His New York residence was 302 West 72nd Street in Manhattan. Mann died at his country home, 156 Madison Avenue, Morristown, New Jersey, on May 17, 1920, from complications from influenza. He was buried at Woodlawn Cemetery, Bronx. His estate was divided amongst family and friends, but led to a number of lawsuits.

===Legacy===
He has been given credit for the invention of the "blind item".

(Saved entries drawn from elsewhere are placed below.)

(** X9: the two kernels in sequence change only what one of them assigns.
    The plastic radius and density, the sea-water density, the time step,
    the horizontal position and the velocities [u], [v], [w] come out of a
    step as they went in, and the depth is sampled before it is moved:
    [Kooi] runs on the water properties of the depth the step started
    from. *)
Theorem chain_frame fs p time p' :
  Profiles_then_Kooi fs p time = Some p' ->
  (forall f, written_by_Profiles f = false -> written_by_Kooi f = false ->
             p' f = p f) /\
  p' F.temp = cons_temperature fs time (p F.depth) (p F.lat) (p F.lon) /\
  p' F.sw_visc
  = spec_sw_visc (cons_temperature fs time (p F.depth) (p F.lat) (p F.lon))
                 (abs_salinity fs time (p F.depth) (p F.lat) (p F.lon)) /\
  p' F.kin_visc = p' F.sw_visc / p F.density.
Proof.
  intros H. destruct (chain_inv _ _ _ _ H) as (p1 & HP & HK).
  pose proof (Profiles_run _ _ _ _ HP) as Hw.
  split; [| split; [| split]].
  - intros f HfP HfK.
    rewrite (Kooi_frame _ _ _ HK f HfK). now apply (Profiles_frame _ _ _ _ HP).
  - rewrite (Kooi_frame _ _ _ HK F.temp eq_refl), Hw. reflexivity.
  - rewrite (Kooi_frame _ _ _ HK F.sw_visc eq_refl), Hw. reflexivity.
  - rewrite (Kooi_frame _ _ _ HK F.kin_visc eq_refl),
      (Kooi_frame _ _ _ HK F.sw_visc eq_refl), !Hw. reflexivity.
Qed.

(** Physical inputs take [Profiles] to a particle that is valid for
    [Kooi]. *)
Lemma chain_valid_run fs p time :
  0 < Wt_N fs -> 0 < V_a fs -> 0 < Q10 fs -> 0 < G fs ->
  -40 <= cons_temperature fs time (p F.depth) (p F.lat) (p F.lon) <= 200 ->
  0 <= abs_salinity fs time (p F.depth) (p F.lat) (p F.lon) ->
  0 < nd_phy fs time (p F.depth) (p F.lat) (p F.lon)
      + d_phy fs time (p F.depth) (p F.lat) (p F.lon) ->
  0 < p F.density -> 0 < p F.r_pl -> 0 <= p F.a ->
  exists p1 p',
    Profiles fs p time = Some p1 /\ valid fs p1 /\ Kooi fs p1 = Some p'.
Proof.
  intros HW HV HQ HG Ht Hs Hphy Hrho Hr Ha.
  destruct (spec_sw_visc_pos _ _ Ht Hs) as [HD Hpos].
  destruct (Profiles_completes fs p time) as [p1 HP].
  pose proof (Profiles_run _ _ _ _ HP) as Hw.
  assert (Hv : valid fs p1).
  { constructor; try assumption; rewrite ?Hw; unfold Profiles_writes;
      cbv zeta; try assumption.
    now apply Rdiv_lt_0_compat. }
  destruct (Kooi_total fs p1 Hv) as [p' HK].
  exists p1, p'. split; [exact HP |]. split; [exact Hv | exact HK].
Qed.

(** X10: the kernel chain completes for physical inputs.  With the
    constants positive, a sampled temperature between -40 and 200 degrees,
    a salinity that is not negative, some phytoplankton, a positive
    sea-water density and plastic radius and an algal cover that is not
    negative, [Profiles] then [Kooi] returns a particle, and its depth lies
    between 0.6 and 4000. *)
Theorem chain_completes fs p time :
  0 < Wt_N fs -> 0 < V_a fs -> 0 < Q10 fs -> 0 < G fs ->
  -40 <= cons_temperature fs time (p F.depth) (p F.lat) (p F.lon) <= 200 ->
  0 <= abs_salinity fs time (p F.depth) (p F.lat) (p F.lon) ->
  0 < nd_phy fs time (p F.depth) (p F.lat) (p F.lon)
      + d_phy fs time (p F.depth) (p F.lat) (p F.lon) ->
  0 < p F.density -> 0 < p F.r_pl -> 0 <= p F.a ->
  exists p',
    Profiles_then_Kooi fs p time = Some p' /\ 0.6 <= p' F.depth <= 4000.
Proof.
  intros HW HV HQ HG Ht Hs Hphy Hrho Hr Ha.
  destruct (chain_valid_run fs p time HW HV HQ HG Ht Hs Hphy Hrho Hr Ha)
    as (p1 & p' & HP & _ & HK).
  exists p'. split.
  - unfold Profiles_then_Kooi. rewrite HP. exact HK.
  - destruct (Kooi_run_of _ _ _ HK) as [l Hrun].
    rewrite (run_writes _ _ _ _ Hrun). unfold Kooi_writes, out_of_band.
    rewrite <- (run_z0 _ _ _ _ Hrun).
    destruct (Rle_dec (l_z0 l) 0.6); [lra |].
    destruct (Rge_dec (l_z0 l) 4000); lra.
Qed.

Lemma chain_completes_witness :
  exists p',
    Profiles_then_Kooi uniform_ocean sampled_particle 0 = Some p' /\
    0.6 <= p' F.depth <= 4000.
Proof.
  apply (chain_completes uniform_ocean sampled_particle 0); simpl; lra.
Defined.

Lemma chain_frame_witness :
  exists p',
    Profiles_then_Kooi uniform_ocean sampled_particle 0 = Some p' /\
    p' F.r_pl = sampled_particle F.r_pl /\
    p' F.rho_pl = sampled_particle F.rho_pl /\
    p' F.kin_visc = p' F.sw_visc / sampled_particle F.density.
Proof.
  destruct (chain_valid_run uniform_ocean sampled_particle 0)
    as (p1 & p' & HP & _ & HK); try (simpl; lra).
  assert (E : Profiles_then_Kooi uniform_ocean sampled_particle 0 = Some p')
    by (unfold Profiles_then_Kooi; rewrite HP; exact HK).
  exists p'. split; [exact E |].
  destruct (chain_frame uniform_ocean sampled_particle 0 p' E)
    as (Hf & _ & _ & Hk).
  split; [apply Hf; reflexivity |]. split; [apply Hf; reflexivity | exact Hk].
Defined.

(** * Properties of [periodicBC] *)

Lemma periodicBC_lon fs p time :
  periodicBC fs p time F.lon
  = (if Rle_dec (p F.lon) (-180) then p F.lon + 360
     else if Rge_dec (p F.lon) 180 then p F.lon - 360
     else p F.lon).
Proof.
  unfold periodicBC.
  destruct (Rle_dec (p F.lon) (-180)); [reflexivity |].
  destruct (Rge_dec (p F.lon) 180); reflexivity.
Qed.

(** X11: one call of [periodicBC] shifts the longitude by one turn at most
    and touches nothing else; the longitude it returns lies in
    [-180, 180] exactly when the one it received lies in [-540, 540]. *)
Theorem periodicBC_wraps_once fs p time :
  (periodicBC fs p time F.lon = p F.lon
   \/ periodicBC fs p time F.lon = p F.lon + 360
   \/ periodicBC fs p time F.lon = p F.lon - 360) /\
  (forall f, f <> F.lon -> periodicBC fs p time f = p f) /\
  (-180 <= periodicBC fs p time F.lon <= 180 <-> -540 <= p F.lon <= 540).
Proof.
  split; [| split].
  - rewrite periodicBC_lon.
    destruct (Rle_dec (p F.lon) (-180)); [tauto |].
    destruct (Rge_dec (p F.lon) 180); tauto.
  - intros f Hf. unfold periodicBC.
    destruct (Rle_dec (p F.lon) (-180));
      [| destruct (Rge_dec (p F.lon) 180)];
      try reflexivity;
      destruct f; try reflexivity; now contradiction Hf.
  - rewrite periodicBC_lon.
    destruct (Rle_dec (p F.lon) (-180)); [split; intros; lra |].
    destruct (Rge_dec (p F.lon) 180); split; intros; lra.
Qed.
Fixpoint insert_by (x : A) (l : list A) : list A :=
  match l with
  | [] => [x]
  | y :: l' =>
      if decide (key x ≤ key y) then x :: y :: l' else y :: insert_by x l'
  end.

Definition sort_by (l : list A) : list A := foldr insert_by [] l.
End sort.

(** The sort key: the length of the category path. *)
Definition depth (p : Page) : nat := length (category (meta p)).

Definition sort_pages (l : list Page) : list Page := sort_by depth l.

(** ** [make_tree] *)

(** The local state of [make_tree]: [self.categories], the local list
    [site_tree], the [subpages] lists of the metadata mappings, and the
    log. *)
Record TreeState := mkTreeState {
  t_categories : gmap string (list Meta);
  t_site_tree : list Meta;
  t_subpages : gmap nat (list Meta);
  t_log : list LogRecord;
}.

(** The variable [siblings] refers to a list object: the local [site_tree]
    or the [subpages] list of a parent. *)
Inductive SibRef :=
| Roots
| SubpagesOf (parent : nat).

Definition deref (st : TreeState) (r : SibRef) : list Meta :=
  match r with
  | Roots => t_site_tree st
  | SubpagesOf i => t_subpages st !!! i
  end.

(** [[subpage for subpage in siblings if subpage['slug'] == cat][0]];
    [None] stands for the [IndexError] of indexing an empty list. *)
Definition find_parent (siblings : list Meta) (cat : string) : option Meta :=
  head (filter (λ subpage, slug subpage = cat) siblings).

(** The inner loop [for cat in p.meta['category']]. *)
Fixpoint descend (st : TreeState) (siblings : SibRef) (cats : list string)
  : option SibRef :=
  match cats with
  | [] => Some siblings
  | cat :: cats' =>
      match find_parent (deref st siblings) cat with
      | None => None
      | Some parent => descend st (SubpagesOf (mid parent)) cats'
      end
  end.

(** [siblings.append(p.meta)]. *)
Definition append_to (st : TreeState) (r : SibRef) (m : Meta) : TreeState :=
  match r with
  | Roots =>
      mkTreeState (t_categories st) (t_site_tree st ++ [m]) (t_subpages st)
        (t_log st)
  | SubpagesOf i =>
      mkTreeState (t_categories st) (t_site_tree st)
        (<[i := (t_subpages st !!! i) ++ [m]]> (t_subpages st)) (t_log st)
  end.

(** The per-top-level-category listing: lines 210-215. *)
Definition list_category (st : TreeState) (p : Page) : TreeState :=
  match category (meta p) with
  | [] => st
  | top_cat :: _ =>
      mkTreeState
        (<[top_cat := default [] (t_categories st !! top_cat) ++ [meta p]]>
           (t_categories st))
        (t_site_tree st) (t_subpages st) (t_log st)
  end.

The Swiss-born American artist Adolfo Müller-Ury began a portrait of Mann in the middle of October 1902. When finished, Town Topics commented favorably on the portrait of its proprietor in its November 27, 1902 edition, writing: "... Mr. Ury's friends will be pleased to note that his work has broadened a great deal in recent months. His portrait of Colonel Mann, particularly, is rendered with considerable freedom and vigor, and in this respect is the best work that the artist has produced. The portrait is fair in color, a good likeness — although the mouth is perhaps unnecessarily severe — and the downy quality of the white hair and beard is especially well painted..." The portrait was exhibited at the Noe Art Galleries, on Fifth Avenue, between January 5 and 19, 1903.